Tg, troppi spazi al governo, non c’è equilibrio. A dirlo è l’authority

di Redazione Commenta

Non bastavano panini (voce dell’opposizione messa tra quella della maggioranza e quella del governo) e spezzatini (frasi prese qua e là): l’Agcom dà la notizia, palese, che i Tg italiani, tra aprile e settembre, non sono stati equilibrati nel pluralismo politico, sia nel rapporto tra le diverse forze politiche, sia nel rapporto tra le forze politiche e il governo, dando

La legge vuole che ci sia, in ogni momento dell’anno, correttezza e parità di trattamento, mentre una regola non scritta assegna un terzo del tempo al governo, un terzo alla maggioranza e un terzo all’opposizione, ma pure questa consuetudine è stata disillusa: a trarne vantaggio, in termini di minutaggio, sono stati il governo e il premier, mentre sono stati penalizzati Radicali, UDC e gruppi extraparlamentari.

Prima di guardare i dati, riportati da Repubblica oggi, è bene sottolineare, che l’authority per le comunicazioni ha parlato di disparità di comportamento anche nei programmi di approfondimento e io aggiungerei anche quelli di intrattenimento, dove con una scusa o un’altra rientrano, in versione simpatia, con un siparietto, una canzoncina o un’ospitata i membri del governo e il presidente del consiglio.

Alcuni esempi:

Maggio: Studio Aperto: 42,27% al governo, 18,22% al presidente del consiglio. Tg5: 28% al premier, 15% al premier.

Giugno: Tg2: 32% al governo, 14% al premier.

Luglio: Tg4: 27% al governo, 28,9% al premier.

Notiziari Mediaset – settembre: maggioranza, più governo, più premier, oltre 70%; opposizione 16,77%.

Radicali: 9 secondi a maggio su Tg4, 26 su Studio Aperto;

Telegiornali Rai – maggio: verdi 38 secondi, partito socialista 0.

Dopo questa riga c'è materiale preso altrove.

Lemma traverse_total {A B : Type} (f : A -> outcome B) (l : list A) :
  Forall (fun x => exists y, f x = Return y) l ->
  exists ys, Json.traverse f l = Return ys.
Proof.
  induction 1 as [|x l [y Hy] _ [ys Hys]]; [by exists []|].
  exists (y :: ys). rewrite traverse_cons, Hy. simpl. rewrite Hys. reflexivity.
Qed.

Lemma to_json_int (z : Z) :
  Json.to_json (VInt z) = (int_repr z ;; Return (Json.JInt z)).
Proof. reflexivity. Qed.

Lemma to_json_list (l : list pyval) :
  Json.to_json (VList l) = items ← Json.traverse Json.to_json l; Return (Json.JArr items).
Proof. reflexivity. Qed.

Lemma to_json_tuple (l : list pyval) :
  Json.to_json (VTuple l) = items ← Json.traverse Json.to_json l; Return (Json.JArr items).
Proof. reflexivity. Qed.

Lemma to_json_dict (d : list (string * pyval)) :
  Json.to_json (VDict d)
  = members ← Json.traverse (fun kv => j ← Json.to_json kv.2; Return (kv.1, j)) d;
    Return (Json.JObj members).
Proof. reflexivity. Qed.

(** An integer goes into a document exactly when it has at most 4300
    digits; beyond, the encoder ends with [ValueError]. *)
Lemma int_repr_cases (z : Z) :
  ((int_digits z <= MAX_STR_DIGITS)%nat /\ int_repr z = Return (pretty z))
  \/ (~ (int_digits z <= MAX_STR_DIGITS)%nat
      /\ exists msg, int_repr z = Raise (ValueError msg)).
Proof.
  unfold int_repr. destruct (Nat.leb_spec (int_digits z) MAX_STR_DIGITS).
  - left. by split.
  - right. split; [lia|]. by eexists.
Qed.


(** The encoder raises nothing but [TypeError] and [ValueError]. *)
Lemma to_json_raises (v : pyval) (e : exn) :
  Json.to_json v = Raise e ->
  (exists msg, e = TypeError msg) \/ (exists msg, e = ValueError msg).
Proof.
  revert e.
  induction v as [|b|z|f|s|l IH|l IH|d IH|cls oid|cls oid] using pyval_induction;
    intros e; try discriminate.
  - rewrite to_json_int.
    destruct (int_repr_cases z) as [[_ ->]|[_ [msg ->]]]; simpl; [discriminate|].
    intros [= <-]. eauto.
  - rewrite to_json_list, bind_Raise. intros [H|(items & _ & H)]; [|discriminate].
    apply traverse_Raise in H as (x & Hin & Hx).
    rewrite Forall_forall in IH. eapply IH; eauto.
  - rewrite to_json_tuple, bind_Raise. intros [H|(items & _ & H)]; [|discriminate].
    apply traverse_Raise in H as (x & Hin & Hx).
    rewrite Forall_forall in IH. eapply IH; eauto.
  - rewrite to_json_dict, bind_Raise. intros [H|(items & _ & H)]; [|discriminate].
    apply traverse_Raise in H as (kv & Hin & Hkv).
    apply bind_Raise in Hkv as [Hkv|(j & _ & Hkv)]; [|discriminate].
    rewrite Forall_forall in IH. eapply IH; eauto.
  - simpl. intros [= <-]. eauto.
  - simpl. intros [= <-]. eauto.
Qed.

Lemma dumps_to_json (indent : option nat) (v : pyval) :
  Json.dumps float_repr indent v
  = j ← Json.to_json v; Return (Json.render float_repr indent 0 j).
Proof. reflexivity. Qed.

(** [_make_json_compatible] by the outcome of the encoder. *)
Lemma make_json_compatible_cases (x : pyval) :
  _make_json_compatible x
  = match Json.to_json x with
    | Return _ => Return x
    | Raise (TypeError _) => s ← py_str x; Return (VStr s)
    | Raise e => Raise e
    end.
Proof.
  unfold _make_json_compatible. rewrite dumps_to_json.
  destruct (Json.to_json x) as [j|[]]; reflexivity.
Qed.

Lemma make_json_compatible_Return (x y : pyval) :
  _make_json_compatible x = Return y
  <-> (json_encodable x /\ y = x)
      \/ exists msg s, Json.to_json x = Raise (TypeError msg)
                       /\ py_str x = Return s /\ y = VStr s.
Proof.
  rewrite make_json_compatible_cases. unfold json_encodable.
  destruct (Json.to_json x) as [j|e] eqn:Hx.
  - split.
    + intros [= <-]. left. eauto.
    + intros [[_ ->]|(msg & s & H & _)]; [reflexivity|discriminate].
  - split.
    + intros H. right. destruct e as [msg|msg|msg|msg]; try discriminate.
      apply bind_Return in H as (s & Hs & [= <-]). eauto.
    + intros [[[j Hj] _]|(msg & s & [= ->] & Hs & ->)]; [discriminate|].
      by rewrite Hs.
Qed.

Lemma make_json_compatible_returns (x : pyval) :
  (exists y, _make_json_compatible x = Return y)
  <-> json_encodable x \/ falls_back x.
Proof.
  unfold falls_back. split.
  - intros [y [[Hx _]|(msg & s & Hx & Hs & _)]%make_json_compatible_Return]; eauto.
  - intros [Hx|(msg & s & Hx & Hs)].
    + exists x. apply make_json_compatible_Return. by left.
    + exists (VStr s). apply make_json_compatible_Return. right. eauto.
Qed.

Lemma make_json_compatible_encodable (x y : pyval) :
  _make_json_compatible x = Return y -> json_encodable y.
Proof.
  intros [[Hx ->]|(msg & s & _ & _ & ->)]%make_json_compatible_Return; [done|].
  by exists (Json.JStr s).
Qed.

(** *** JSON decoding *)

Lemma append_cons (c : ascii) (s t : string) : String c s +:+ t = String c (s +:+ t).
Proof. reflexivity. Qed.



Lemma append_assoc (s t u : string) : (s +:+ t) +:+ u = s +:+ (t +:+ u).
Proof. induction s as [|c s IH]; [reflexivity|]. by rewrite !append_cons, IH. Qed.

Lemma length_append (s t : string) :
  String.length (s +:+ t) = (String.length s + String.length t)%nat.
Proof. induction s as [|c s IH]; [reflexivity|]. rewrite append_cons. simpl. by rewrite IH. Qed.

Lemma pretty_N_char_digit (x : N) :
  (x < 10)%N ->
  Json.is_digit (pretty_N_char x) = true
  /\ Json.digit_value (pretty_N_char x) = Z.of_N x
  /\ (x <> 0%N -> Ascii.eqb (pretty_N_char x) "0" = false).
Proof.
  intros Hx.
  assert (x = 0 \/ x = 1 \/ x = 2 \/ x = 3 \/ x = 4 \/ x = 5 \/ x = 6 \/ x = 7
          \/ x = 8 \/ x = 9)%N as Hcases by lia.
  repeat (destruct Hcases as [->|Hcases]; [by vm_compute|]). subst x. by vm_compute.
Qed.


(** The digits [pretty_N_go] writes in front of its accumulator. *)
Lemma pretty_N_go_app (x : N) (s : string) :
  pretty_N_go x s = pretty_N_go x "" +:+ s.
Proof.
  revert s. induction (N.lt_wf_0 x) as [x _ IH]. intros s.
  assert (x = 0 \/ 0 < x)%N as [->|Hpos] by lia; [reflexivity|].
  assert (x `div` 10 < x)%N as Hlt by (by apply N.div_lt).
  rewrite (pretty_N_go_step x s), (pretty_N_go_step x "") by done.
  rewrite (IH _ Hlt (String _ s)), (IH _ Hlt (String _ "")).
  by rewrite append_assoc.
Qed.


Lemma pretty_N_go_head (x : N) :
  (0 < x)%N ->
  exists c s, pretty_N_go x "" = String c s
    /\ Json.is_digit c = true /\ Ascii.eqb c "0" = false.
Proof.
  induction (N.lt_wf_0 x) as [x _ IH]. intros Hpos.
  rewrite pretty_N_go_step, pretty_N_go_app by done.
  destruct (N.eq_0_gt_0_cases (x `div` 10)) as [Hz|Hq].
  - rewrite Hz. rewrite pretty_N_go_0. eexists _, _. split; [reflexivity|].
    assert (x < 10)%N as Hlt by (apply N.div_small_iff in Hz; lia).
    rewrite N.mod_small by done.
    destruct (pretty_N_char_digit x Hlt) as (Hd & _ & Hnz). split; [done|].
    apply Hnz. lia.
  - destruct (IH (x `div` 10)%N) as (c & s & -> & Hd & Hnz);
      [by apply N.div_lt|done|].
    rewrite append_cons. eauto.
Qed.







(** The positive numerals. *)
Lemma pretty_pos (p : positive) :
  pretty (Z.pos p) = pretty_N_go (N.pos p) "".
Proof. reflexivity. Qed.


(** A number that is at least [10 ^ k] has more than [k] digits. *)
Lemma pretty_N_go_length (k : nat) (x : N) :
  (10 ^ N.of_nat k <= x)%N -> (k < String.length (pretty_N_go x ""))%nat.
Proof.
  revert x. induction k as [|k IH]; intros x Hx.
  - destruct (pretty_N_go_head x) as (c & s & -> & _); [simpl in Hx; lia|].
    simpl. lia.
  - assert (0 < x)%N as Hpos.
    { eapply N.lt_le_trans; [|exact Hx]. apply N.neq_0_lt_0, N.pow_nonzero. lia. }
    rewrite pretty_N_go_step, pretty_N_go_app, length_append by done.
    assert (10 ^ N.of_nat k <= x `div` 10)%N as Hdiv.
    { apply N.div_le_lower_bound; [lia|].
      rewrite Nat2N.inj_succ, N.pow_succ_r' in Hx. exact Hx. }
    specialize (IH _ Hdiv). simpl. lia.
Qed.
(* Shallow embedding of the SentinelAI conflict-scoring pipeline
   (src/rules.py and analyze_text in src/app.py).

   Python floats are IEEE-754 binary64 numbers.  They are modelled exactly:
   a float value is a rational number (Q, kept in lowest terms) and every
   float operation of the source is the exact rational operation followed by
   rounding to the nearest binary64 value, ties to even.  All magnitudes
   reached by this code stay far below 2^1024, so overflow is not modelled.

   Python strings are sequences of code points, modelled as list Z.  The
   parts of Python's Unicode database the code relies on (str.isupper on one
   character, the regex class \w, str.lower, str.isspace) are gathered in the
   record UnicodeDB; the pipeline is defined for any such database, and
   ascii_db gives the ASCII part of Python's for concrete runs. *)

From Stdlib Require Import NArith ZArith QArith Qpower Qround Qabs List String Ascii Bool Lia.
Import ListNotations.

Open Scope Z_scope.

(* ------------------------------------------------------------------ *)
(** * Binary64 rounding *)

Module B64.

Definition pow2 (e : Z) : Q := Qpower (2 # 1) e.

Definition Qltb (x y : Q) : bool := negb (Qle_bool y x).

(** Round a rational to an integer, ties to even. *)
Definition rne (q : Q) : Z :=
  let n := Qnum q in
  let d := Zpos (Qden q) in
  let f := n / d in
  let r := n mod d in
  if 2 * r <? d then f
  else if d <? 2 * r then f + 1
  else if Z.even f then f else f + 1.
(** * HealthSense: symptom triage core, embedded in Rocq

    A shallow embedding of the Python sources
    - [core/models.py]           (module [models])
    - [data/medical_facts.py]    (module [medical_facts])
    - [core/rag_engine.py]       (module [rag_engine])
    - [core/gemini_client.py]    (module [gemini_client])
    - [core/diagnosis_logic.py]  (module [diagnosis_logic])
    over a small prelude of Python values, strings, lists and floats
    (module [py]); then the notions in which the properties are stated
    (module [spec]), some analyzers and replies to try them on (module
    [samples]), and the properties themselves.

    Conventions.  A Python [str] is a Rocq [string] whose characters are the
    code points 0..255 (the Latin-1 part of Unicode); [str.lower],
    [str.strip] and the regular-expression class [\w] are given for exactly
    that range.  A Python [float] is an IEEE binary64 number, taken from the
    Standard Library's [SpecFloat].  A value that comes out of [json.loads]
    is a [pyval]; type annotations of the Python code are not enforced at run
    time, so a field that receives such a value has type [pyval].  A call
    that can raise returns a [result]; a function that acts on the outside
    world also returns the list of what it did.  The external model and the
    JSON parser are not part of the embedding: each turn of the gateway's
    retry loop is given by how its [try] body ends. *)

From Stdlib Require Import ZArith String Ascii List Sorted Permutation.
From Stdlib Require Import SpecFloat DecimalString.
From stdpp Require Import gmap strings list.

Local Open Scope string_scope.
Local Open Scope Z_scope.

(** ** Python prelude *)
Module py.

(** Values that [json.loads] builds. *)
#[warnings="-register-all"]
Inductive pyval : Type :=
| PyNone
| PyBool (b : bool)
| PyInt (z : Z)
| PyFloat (f : spec_float)
| PyStr (s : string)
| PyList (l : list pyval)
| PyDict (m : gmap string pyval).

(** [bool(v)], the truth value used by [if], [not], [and], [or]. *)
Definition truthy (v : pyval) : bool :=
  match v with
  | PyNone => false
  | PyBool b => b
  | PyInt z => negb (z =? 0)
  | PyFloat (S754_zero _) => false
  | PyFloat _ => true
  | PyStr s => negb (String.eqb s "")
  | PyList l => match l with [] => false | _ => true end
  | PyDict m => match map_to_list m with [] => false | _ => true end
  end.

(** [a or b] *)
Definition or_ (a b : pyval) : pyval := if truthy a then a else b.

(** Exceptions, each carrying the text that [str(e)] returns.
    [OtherException] stands for any other subclass of [Exception]. *)
Inductive exn : Type :=
| ValidationError (msg : string)
| GeminiAPIError (msg : string)
| RAGError (msg : string)
| AttributeError (msg : string)
| TypeError (msg : string)
| OtherException (msg : string).

Definition str_exn (e : exn) : string :=
  match e with
  | ValidationError m | GeminiAPIError m | RAGError m
  | AttributeError m | TypeError m | OtherException m => m
  end.

(** The outcome of a call: a value, or a raised exception. *)
Inductive result (A : Type) : Type :=
| Ok (a : A)
| Raise (e : exn).
Arguments Ok {A} a.
Arguments Raise {A} e.

Definition bind {A B} (r : result A) (k : A -> result B) : result B :=
  match r with
  | Ok a => k a
  | Raise e => Raise e
  end.

(** [type(v).__name__] *)
Definition type_name (v : pyval) : string :=
  match v with
  | PyNone => "NoneType" | PyBool _ => "bool" | PyInt _ => "int"
  | PyFloat _ => "float" | PyStr _ => "str" | PyList _ => "list"
  | PyDict _ => "dict"
  end.

(** [d.get(key, default)]: only a [dict] has the method. *)
Definition get (d : pyval) (key : string) (default : pyval) : result pyval :=
  match d with
  | PyDict m => Ok (match m !! key with Some v => v | None => default end)
  | _ => Raise (AttributeError
                  ("'" ++ type_name d ++ "' object has no attribute 'get'"))
  end.

(** The items a [for] loop draws from [v]: the elements of a list, the
    characters of a string, the keys of a dictionary (json objects have
    string keys; the order of the keys plays no part below). *)
Definition iterate (v : pyval) : result (list pyval) :=
  match v with
  | PyList l => Ok l
  | PyStr s => Ok (map (fun c => PyStr (String c EmptyString))
                       (list_ascii_of_string s))
  | PyDict m => Ok (map (fun kv => PyStr (fst kv)) (map_to_list m))
  | _ => Raise (TypeError ("'" ++ type_name v ++ "' object is not iterable"))
  end.

(** *** Strings *)

(** [c.isspace()] for a code point below 256. *)
Definition isspace (c : ascii) : bool :=
  let n := N_of_ascii c in
  ((9 <=? n) && (n <=? 13) || (28 <=? n) && (n <=? 32)
   || (n =? 133) || (n =? 160))%N.

Fixpoint lstrip (s : string) : string :=
  match s with
  | EmptyString => EmptyString
  | String c r => if isspace c then lstrip r else s
  end.

(** [rstrip]: a character is dropped when it and everything after it is
    white space. *)
Fixpoint rstrip (s : string) : string :=
  match s with
  | EmptyString => EmptyString
  | String c r =>
      match rstrip r with
      | EmptyString => if isspace c then EmptyString else String c EmptyString
      | r' => String c r'
      end
  end.

Definition strip (s : string) : string := rstrip (lstrip s).

(** [c.lower()] for a code point below 256: A-Z, and the Latin-1 capitals
    U+00C0..U+00DE except the multiplication sign U+00D7. *)
Definition lower_char (c : ascii) : ascii :=
  let n := N_of_ascii c in
  if ((65 <=? n) && (n <=? 90)
      || (192 <=? n) && (n <=? 222) && negb (n =? 215))%N
  then ascii_of_N (n + 32) else c.

Fixpoint lower (s : string) : string :=
  match s with
  | EmptyString => EmptyString
  | String c r => String (lower_char c) (lower r)
  end.

(** [needle in hay] on strings. *)
Fixpoint contains (needle hay : string) : bool :=
  String.prefix needle hay
  || match hay with
     | EmptyString => false
     | String _ r => contains needle r
     end.

(** [x in l] for a list or set of strings. *)
Definition str_in (x : string) (l : list string) : bool :=
  existsb (String.eqb x) l.

(** The character class [\w] of [re] on [str] patterns, below 256. *)
Definition isword (c : ascii) : bool :=
  let n := N_of_ascii c in
  ((48 <=? n) && (n <=? 57) || (65 <=? n) && (n <=? 90) || (n =? 95)
   || (97 <=? n) && (n <=? 122) || (n =? 170) || (178 <=? n) && (n <=? 179)
   || (n =? 181) || (185 <=? n) && (n <=? 186) || (188 <=? n) && (n <=? 190)
   || (192 <=? n) && (n <=? 214) || (216 <=? n) && (n <=? 246)
   || (248 <=? n) && (n <=? 255))%N.

(** [re.findall(r'\b\w+\b', s)]: the maximal runs of word characters, left
    to right.  [cur] is the run being read. *)
Fixpoint findall_words_from (cur : string) (s : string) : list string :=
  match s with
  | EmptyString => if String.eqb cur "" then [] else [cur]
  | String c r =>
      if isword c then findall_words_from (cur ++ String c EmptyString) r
      else if String.eqb cur "" then findall_words_from "" r
      else cur :: findall_words_from "" r
  end.

Definition findall_words (s : string) : list string := findall_words_from "" s.

(** *** Lists *)

(** [l[:k]] *)
Definition slice_to {A} (l : list A) (k : Z) : list A :=
  if 0 <=? k then firstn (Z.to_nat k) l
  else firstn (length l - Z.to_nat (- k)) l.

(** [l.sort(key=key, reverse=True)] where keys are compared with [lt]:
    a stable sort into descending key order.  An element moves behind the
    elements that were after it only when their key is strictly greater. *)
Section Sort.
Context {A K : Type} (key : A -> K) (lt : K -> K -> bool).

Fixpoint insert_reverse (x : A) (l : list A) : list A :=
  match l with
  | [] => [x]
  | y :: l' =>
      if lt (key x) (key y) then y :: insert_reverse x l' else x :: l
  end.

Fixpoint sort_reverse (l : list A) : list A :=
  match l with
  | [] => []
  | x :: l' => insert_reverse x (sort_reverse l')
  end.
End Sort.

(** *** Floats (binary64) *)

Definition prec : Z := 53.
Definition emax : Z := 1024.

(** [float(z)] *)
Definition float_of_int (z : Z) : spec_float :=
  binary_normalize prec emax z 0 false.

(** A decimal literal [n/100], such as [0.95]: the double nearest to it. *)
Definition float_lit_hundredths (n : Z) : spec_float :=
  SFdiv prec emax (float_of_int n) (float_of_int 100).

Definition float_mul : spec_float -> spec_float -> spec_float :=
  SFmul prec emax.
Definition float_lt : spec_float -> spec_float -> bool := SFltb.

(** The characters ["] and line feed, and a text between two ["]. *)
Definition dq : string := String "034"%char EmptyString.
Definition nl : string := String "010"%char EmptyString.
Definition quoted (s : string) : string := dq ++ s ++ dq.

(** [s.find(c)] for a one-character [c]: the index of the first [c], or
    [-1]. *)
Fixpoint find_char (c : ascii) (s : string) : Z :=
  match s with
  | EmptyString => -1
  | String a r =>
      if Ascii.eqb a c then 0
      else let i := find_char c r in if i =? -1 then -1 else i + 1
  end.

(** [s.rfind(c)]: the index of the last [c], or [-1]. *)
Fixpoint rfind_char (c : ascii) (s : string) : Z :=
  match s with
  | EmptyString => -1
  | String a r =>
      let i := rfind_char c r in
      if negb (i =? -1) then i + 1
      else if Ascii.eqb a c then 0 else -1
  end.

(** [s[a:b]]: a negative index counts from the end, and both are clipped to
    the string. *)
Definition str_slice (s : string) (a b : Z) : string :=
  let n := Z.of_nat (String.length s) in
  let clip i := Z.max 0 (Z.min n (if i <? 0 then i + n else i)) in
  let a := clip a in
  let b := clip b in
  if a <? b then String.substring (Z.to_nat a) (Z.to_nat (b - a)) s
  else "".

(** [str(z)] for an integer. *)
Definition str_of_int (z : Z) : string :=
  NilZero.string_of_int (Z.to_int z).

End py.

(** ** core/models.py *)
Module models.
Import py.

(** [class ConfidenceLevel(str, Enum)]: [t] is the type of its members,
    [value m] is [m.value], and [call v] is [ConfidenceLevel(v)], the member
    whose value equals [v]; [None] stands for the [ValueError] raised when
    there is none.  The values are strings, so only a [str] can match, and
    the match is case-sensitive. *)
Module ConfidenceLevel.
Inductive t : Type := HIGH | MEDIUM | LOW.

Definition value (c : t) : string :=
  match c with HIGH => "High" | MEDIUM => "Medium" | LOW => "Low" end.

Definition call (v : pyval) : option t :=
  match v with
  | PyStr s =>
      if String.eqb s "High" then Some HIGH
      else if String.eqb s "Medium" then Some MEDIUM
      else if String.eqb s "Low" then Some LOW
      else None
  | _ => None
  end.
End ConfidenceLevel.

(** [class UrgencyLevel(str, Enum)], in the same way. *)
Module UrgencyLevel.
Inductive t : Type := CRITICAL | URGENT | MODERATE | LOW.

Definition value (u : t) : string :=
  match u with
  | CRITICAL => "Critical" | URGENT => "Urgent"
  | MODERATE => "Moderate" | LOW => "Low"
  end.

Definition call (v : pyval) : option t :=
  match v with
  | PyStr s =>
      if String.eqb s "Critical" then Some CRITICAL
      else if String.eqb s "Urgent" then Some URGENT
      else if String.eqb s "Moderate" then Some MODERATE
      else if String.eqb s "Low" then Some LOW
      else None
  | _ => None
  end.
End UrgencyLevel.

Record MedicalFact : Type := {
  id : string;
  fact : string;
  category : string;
  keywords : list string;
  source : option string;
  reliability_score : spec_float
}.

Record Condition : Type := {
  name : pyval;
  confidence : ConfidenceLevel.t;
  reasoning : pyval;
  recommendation : pyval;
  urgency : UrgencyLevel.t;
  related_symptoms : pyval
}.

Record DiagnosisResult : Type := {
  conditions : list Condition;
  flagged : pyval;
  urgency_level : UrgencyLevel.t;
  disclaimer : string;
  lifestyle_suggestions : pyval;
  next_steps : pyval;
  metadata : gmap string pyval
}.

(** The dictionary built for one condition inside [to_dict]. *)
Definition condition_to_dict (c : Condition) : pyval :=
  PyDict (<["condition" := name c]>
         (<["confidence" := PyStr (ConfidenceLevel.value (confidence c))]>
         (<["reasoning" := reasoning c]>
         (<["recommendation" := recommendation c]>
         (<["urgency" := PyStr (UrgencyLevel.value (urgency c))]>
         (<["related_symptoms" := related_symptoms c]> ∅)))))).

(** [DiagnosisResult.to_dict] *)
Definition to_dict (self : DiagnosisResult) : gmap string pyval :=
  <["possible_conditions" := PyList (map condition_to_dict (conditions self))]>
  (<["flagged" := flagged self]>
  (<["urgency_level" := PyStr (UrgencyLevel.value (urgency_level self))]>
  (<["lifestyle_suggestions" := or_ (lifestyle_suggestions self) (PyList [])]>
  (<["next_steps" := next_steps self]>
  (<["disclaimer" := PyStr (disclaimer self)]>
  (<["metadata" := PyDict (metadata self)]> ∅)))))).

End models.

(** ** data/medical_facts.py *)
Module medical_facts.
Import py.
Import models.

Udc al Tg3: 1 secondo a maggio, 3 ad agosto e 5 a settembre.

Concludendo: l’analisi dell’authority, che rimarrà come sempre una voce nel deserto, perché tanto non ci saranno sanzioni o cambi di rotta per i Tg, purtroppo non parla della qualità dell’informazione (abbiamo visto tutti, ad esempio, per due settimane la pubblicità fatta a Napoli pulita, ma nessuno ha parlato del monito giunto dalla comunità europea, che definiva insufficienti i provvedimenti presi, nessuno ha mostrato, a settembre, i video, reperibili su youtube del ritorno della sporcizia nella città partenopea).

Se mettiamo insieme tutte le osservazioni, viene fuori un’informazione malata, altamente discutibile, che non può far piacere a nessuno: la corretta informazione è un diritto di tutti e dalla sua assenza nessun cittadino può trarne vantaggio.